Dataset entries

(* ===== verification/FutexProps.v ===== *)
(** * What futexes promise

    [DoWake] unblocks the right tasks, and waiting and waking fit
    together. *)

From S2P Require Import Prelude GuestMemory MemoryInstance Tasks LinuxTasks SystemCalls Futex.

Local Abbreviation ptr := positive.

(** ** Walking the ring *)

Section ring.
Context {St : Type}.
Implicit Types (o : OS St) (t : linux_task St) (l ws : list ptr) (p q task : ptr).

(** The pointers [ws] are what the ring visits from [nx] before [task]. *)
Fixpoint ring_path o task (nx : option ptr) ws : Prop :=
  match ws with
  | [] => nx = Some task
  | p :: ws => nx = Some p /\ p <> task /\ exists t, tasks o !! p = Some t /\ ring_path o task (next_circular t) ws
  end.

Lemma ring_path_ext o o' task nx ws :
  (forall q, q ∈ ws -> tasks o' !! q = tasks o !! q) -> ring_path o task nx ws -> ring_path o' task nx ws.
Proof.
  revert nx. induction ws as [|p ws IH]; intros nx Heq; cbn; [done|]. intros (-> & Hne & t & Ht & Hr).
  split; [done|]. split; [done|]. exists t. split; [by rewrite Heq by left|]. apply IH; [|done].
  intros q Hq. apply Heq. by right.
Qed.

Lemma ring_path_low o l i k p :
  os_ok o l -> l !! i = Some p -> (k <= i)%nat -> ring_path o p (l !! k) (drop k (take i l)).
Proof.
  intros Hok Hi. remember (i - k)%nat as d eqn:Hd. revert k Hd. induction d as [|d IH]; intros k Hd Hk.
  { replace k with i by lia. rewrite drop_ge by (rewrite length_take; lia). done. }
  pose proof (lookup_lt_Some _ _ _ Hi). destruct (lookup_lt_is_Some_2 l k) as [q Hq]; [lia|].
  assert (Hqt : take i l !! k = Some q) by (by rewrite lookup_take_lt by lia).
  rewrite (drop_S _ _ _ Hqt), Hq. cbn. split; [done|]. split.
  { intros ->. assert (i = k) by (eapply NoDup_lookup; [apply Hok|done|done]). lia. }
  destruct (os_ok_lookup _ _ _ _ Hok Hq) as [t Ht]. exists t. split; [done|].
  rewrite (os_ring _ _ Hok k q t Hq Ht). unfold ring_next.
  destruct (lookup_lt_is_Some_2 l (S k)) as [q' Hq']; [lia|]. rewrite Hq', <- Hq'. apply IH; lia.
Qed.

Lemma ring_path_high o l i k p :
  os_ok o l -> l !! i = Some p -> (i < k)%nat ->
  ring_path o p (match l !! k with Some x => Some x | None => head l end) (drop k l ++ take i l).
Proof.
  intros Hok Hi. remember (length l - k)%nat as d eqn:Hd. revert k Hd. induction d as [|d IH]; intros k Hd Hk.
  { rewrite lookup_ge_None_2 by lia. rewrite drop_ge by lia. cbn [app].
    rewrite head_lookup, <- (drop_0 (take i l)). apply ring_path_low; [done|done|lia]. }
  destruct (lookup_lt_is_Some_2 l k) as [q Hq]; [lia|]. rewrite (drop_S _ _ _ Hq), Hq. cbn. split; [done|]. split.
  { intros ->. assert (i = k) by (eapply NoDup_lookup; [apply Hok|done|done]). lia. }
  destruct (os_ok_lookup _ _ _ _ Hok Hq) as [t Ht]. exists t. split; [done|].
  rewrite (os_ring _ _ Hok k q t Hq Ht). apply IH; lia.
Qed.

(** The other tasks, in the order of the ring from the [i]-th task. *)
Definition others l (i : nat) : list ptr := drop (S i) l ++ take i l.

Lemma ring_path_others o l i p t :
  os_ok o l -> l !! i = Some p -> tasks o !! p = Some t -> ring_path o p (next_circular t) (others l i).
Proof.
  intros Hok Hi Ht. rewrite (os_ring _ _ Hok i p t Hi Ht). apply ring_path_high; [done|done|lia].
Qed.

Lemma others_perm l i p : l !! i = Some p -> l ≡ₚ p :: others l i.
Proof.
  intros Hi. unfold others. rewrite <- (take_drop_middle l i p Hi) at 1. rewrite (comm (++) (drop _ _)).
  by rewrite Permutation_middle.
Qed.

→ Task directions: Repeat exactly the lines above, starting with the first line of the records and finishing with the line holding "From S2P Require". Add no other line.

→ Written answer:
(* ===== verification/FutexProps.v ===== *)
(** * What futexes promise

    [DoWake] unblocks the right tasks, and waiting and waking fit
    together. *)

From S2P Require Import Prelude GuestMemory MemoryInstance Tasks LinuxTasks SystemCalls Futex.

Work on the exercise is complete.